(Data records)
(** The writes of [set_day_sick] on the row [row] of a sheet with [n]
    blocks, [e] being the expected hours of the row. *)
Definition sick_writes (n row : Z) (e : Qc) : list (Z * Z * value) :=
  [(row, 3 * n + 3, VStr "Krank");
   (row, 3 * n + 4, VNum (_hours_to_fraction e));
   (row, 3 * n + 6, VNum #0)].

(** The expected hours of the row are settled: the Soll cell is filled,
    or the configured hours it would be filled with read back
    unchanged (at most two decimals, less than a day). *)
Definition soll_settled (ws : Worksheet) (n row : Z) (d : date) (cfg : Config) : Prop :=
  cell ws row (3 * n + 5) <> VNone \/
  (let e := get_expected_hours cfg (weekday d) in
   py_round e 2 = e /\ (Qc_abs (_hours_to_fraction e) < #1)%Qc).

(** A workbook maps sheet names to worksheets; the data directory maps the
    stem of each [*.xlsx] file to the workbook stored in it. *)
Abbreviation Workbook := (gmap string Worksheet).
Abbreviation DataDir := (gmap string Workbook).

Section Stechuhr.

Variable py : Builtins.

(** [str(v)] *)
Definition str_of_value (v : value) : string :=
  match v with
  | VStr s => s
  | _ => py_repr py v
  end.

Definition _read_hours_value (val : value) : result Qc :=
  match val with
  | VNone => Ok #0
  | VTimedelta s => Ok (py_round (s / #3600) 2)
  | VTime t => Ok (py_round (#(hour t) + #(minute t) / #60) 2)
  | VNum v =>
      if decide (Qc_abs v < #1)%Qc then Ok (py_round (_fraction_to_hours v) 2)
      else Ok v
  | VStr s =>
      match py_float py s with
      | Some v =>
          if decide (Qc_abs v < #1)%Qc then Ok (py_round (_fraction_to_hours v) 2)
          else Ok v
      | None => Err NotANumber
      end
  | VDate _ | VDateTime _ _ => Err NotANumber
  end.

(** The loop of [_find_summary_cols] over the header columns. *)
Definition _find_summary_cols (ws : Worksheet) : result (Z * Z * Z * Z) :=
  match List.find (fun col => bool_decide (cell ws HEADER_ROW col = VStr "Status"))
                  (range 1 (max_column ws + 1)) with
  | Some col => Ok (col, col + 1, col + 2, col + 3)
  | None => Err SummaryColumnsNotFound
  end.

Definition is_ein_header (v : value) : bool :=
  truthy v && bool_decide (String.prefix "Ein" (str_of_value v) = true).

(** The [while] loop of [_count_blocks]; the column grows by three each
    turn, so [max_column] turns are enough. *)
Fixpoint count_blocks_loop (fuel : nat) (ws : Worksheet) (col count : Z) : Z :=
  match fuel with
  | O => count
  | S fuel' =>
      if col <=? max_column ws then
        if is_ein_header (cell ws HEADER_ROW col)
        then count_blocks_loop fuel' ws (col + BLOCK_WIDTH) (count + 1)
        else count
      else count
  end.

Definition _count_blocks (ws : Worksheet) : Z :=
  Z.max (count_blocks_loop (Z.to_nat (max_column ws)) ws (DATE_COLS + 1) 0)
        INITIAL_BLOCKS.

Definition date_cell_matches (d : date) (val : value) : bool :=
  match val with
  | VStr s => bool_decide (s = strftime_dmy d)
  | VDateTime d' _ => bool_decide (d' = d)
  | _ => false
  end.

Definition find_day_row (ws : Worksheet) (d : date) : option Z :=
  List.find (fun row => date_cell_matches d (cell ws row 1))
            (range (HEADER_ROW + 1) (max_row ws + 1)).

Definition _to_time (val : value) : option time :=
  match val with
  | VNone => None
  | VTime t => Some t
  | VDateTime _ t => Some t
  | VStr s =>
      let s := py_strip py s in
      if bool_decide (s = "") then None
      else match split_colon s with
           | p0 :: p1 :: _ =>
               match py_int py p0, py_int py p1 with
               | Some h, Some m =>
                   if (0 <=? h) && (h <? 24) && (0 <=? m) && (m <? 60)
                   then Some (mkTime h m 0 0) else None
               | _, _ => None
               end
           | _ => None
           end
  | _ => None
  end.

Definition _get_status_col (ws : Worksheet) : result Z :=
  match _find_summary_cols ws with
  | Ok (status_col, _, _, _) => Ok status_col
  | Err e => Err e
  end.

Definition _read_day_status (ws : Worksheet) (row_num : Z) : result string :=
  match _get_status_col ws with
  | Ok status_col =>
      let val := cell ws row_num status_col in
      Ok (if truthy val then str_of_value val else "")
  | Err e => Err e
  end.

(** The date a date cell holds, as the row loops of [fill_missing_days]
    and [iter_day_rows_with_data] read it. *)
Definition parse_date_cell (val : value) : option date :=
  match val with
  | VStr s => py_strptime py s
  | VDateTime d _ => Some d
  | VDate d => Some d
  | _ => None
  end.

(** *** Mutating the worksheet *)

(** A computation on the worksheet that Python mutates in place: it leaves
    a worksheet behind and either returns or raises. *)
Definition M (A : Type) : Type := Worksheet -> Worksheet * result A.

Definition ret {A} (a : A) : M A := fun ws => (ws, Ok a).

Definition bind {A B} (m : M A) (k : A -> M B) : M B :=
  fun ws =>
    match m ws with
    | (ws', Ok a) => k a ws'
    | (ws', Err e) => (ws', Err e)
    end.

Definition raise {A} (e : error) : M A := fun ws => (ws, Err e).

Definition gets {A} (f : Worksheet -> A) : M A := fun ws => (ws, Ok (f ws)).

Definition attempt {A} (f : Worksheet -> result A) : M A := fun ws => (ws, f ws).

Definition modify (f : Worksheet -> Worksheet) : M unit :=
  fun ws => (f ws, Ok tt).

Definition write (r c : Z) (v : value) : M unit :=
  fun ws => (set_cell ws r c v, Ok tt).

Notation "'let*' x := m 'in' k" := (bind m (fun x => k))
  (at level 10, x name, m at level 100, k at level 200, only parsing).
Notation "'let*' ' pat := m 'in' k" := (bind m (fun x => match x with pat => k end))
  (at level 10, pat pattern, m at level 100, k at level 200, only parsing).

Notation "m ;;; k" := (bind m (fun _ => k))
  (at level 100, k at level 200, only parsing, right associativity).

(** A [for] loop whose body mutates the worksheet. *)
Fixpoint for_each {A} (l : list A) (body : A -> M unit) : M unit :=
  match l with
  | [] => ret tt
  | x :: rest => body x ;;; for_each rest body
  end.

(** Where [_insert_day_row] stops its scan: at a summary label, or at the
    first text date later than the new one. *)
Definition is_insert_position (d : date) (date_val : value) : bool :=
  match date_val with
  | VStr s =>
      is_summary_label date_val ||
      match py_strptime py s with
      | Some dt => date_gtb dt d
      | None => false
      end
  | _ => false
  end.

Definition _insert_day_row (d : date) (cfg : Config) : M Z :=
  let* found := gets (fun ws =>
    List.find (fun row => is_insert_position d (cell ws row 1))
              (range (HEADER_ROW + 1) (max_row ws + 1))) in
  let* max_r := gets max_row in
  let insert_row := default (max_r + 1) found in
  modify (fun ws => insert_rows ws insert_row) ;;;
  let* '(status_col, gesamt_col, soll_col, saldo_col) := attempt _find_summary_cols in
  write insert_row 1 (VStr (strftime_dmy d)) ;;;
  write insert_row 2 (VStr (default "" (WEEKDAY_NAMES !! Z.to_nat (weekday d)))) ;;;
  let expected := get_expected_hours cfg (weekday d) in
  write insert_row soll_col (VNum (_hours_to_fraction expected)) ;;;
  (* the border loop visits the cells of columns 3 .. saldo_col *)
  write insert_row saldo_col VNone ;;;
  ret insert_row.

Definition _expand_blocks (new_block_num : Z) : M unit :=
  let* insert_col := attempt _get_status_col in
  modify (fun ws => insert_cols ws insert_col BLOCK_WIDTH) ;;;
  write HEADER_ROW insert_col (VStr ("Ein " +:+ pretty new_block_num)) ;;;
  write HEADER_ROW (insert_col + 1) (VStr ("Aus " +:+ pretty new_block_num)) ;;;
  write HEADER_ROW (insert_col + 2) (VStr ("Stunden " +:+ pretty new_block_num)).

(** The stamps of a day row, block by block. *)
Definition read_blocks (ws : Worksheet) (row_num num_blocks : Z)
  : list (Z * option time * option time) :=
  (fun b => (b, _to_time (cell ws row_num (_ein_col b)),
                _to_time (cell ws row_num (_aus_col b))))
  <$> range 1 (num_blocks + 1).

Definition first_ein (blocks : list (Z * option time * option time)) : option Z :=
  (fun x => x.1.1) <$> List.find (fun x => bool_decide (is_Some x.1.2)) blocks.

Definition last_aus (blocks : list (Z * option time * option time)) : option Z :=
  (fun x => x.1.1) <$> List.find (fun x => bool_decide (is_Some x.2)) (reverse blocks).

**Required work**
Repeat, exactly as they stand above, the lines from the line with "d => Some d" to the line with "a worksheet behind", both lines included.

**The answer**
  | VDate d => Some d
  | _ => None
  end.

(** *** Mutating the worksheet *)

(** A computation on the worksheet that Python mutates in place: it leaves
    a worksheet behind and either returns or raises. *)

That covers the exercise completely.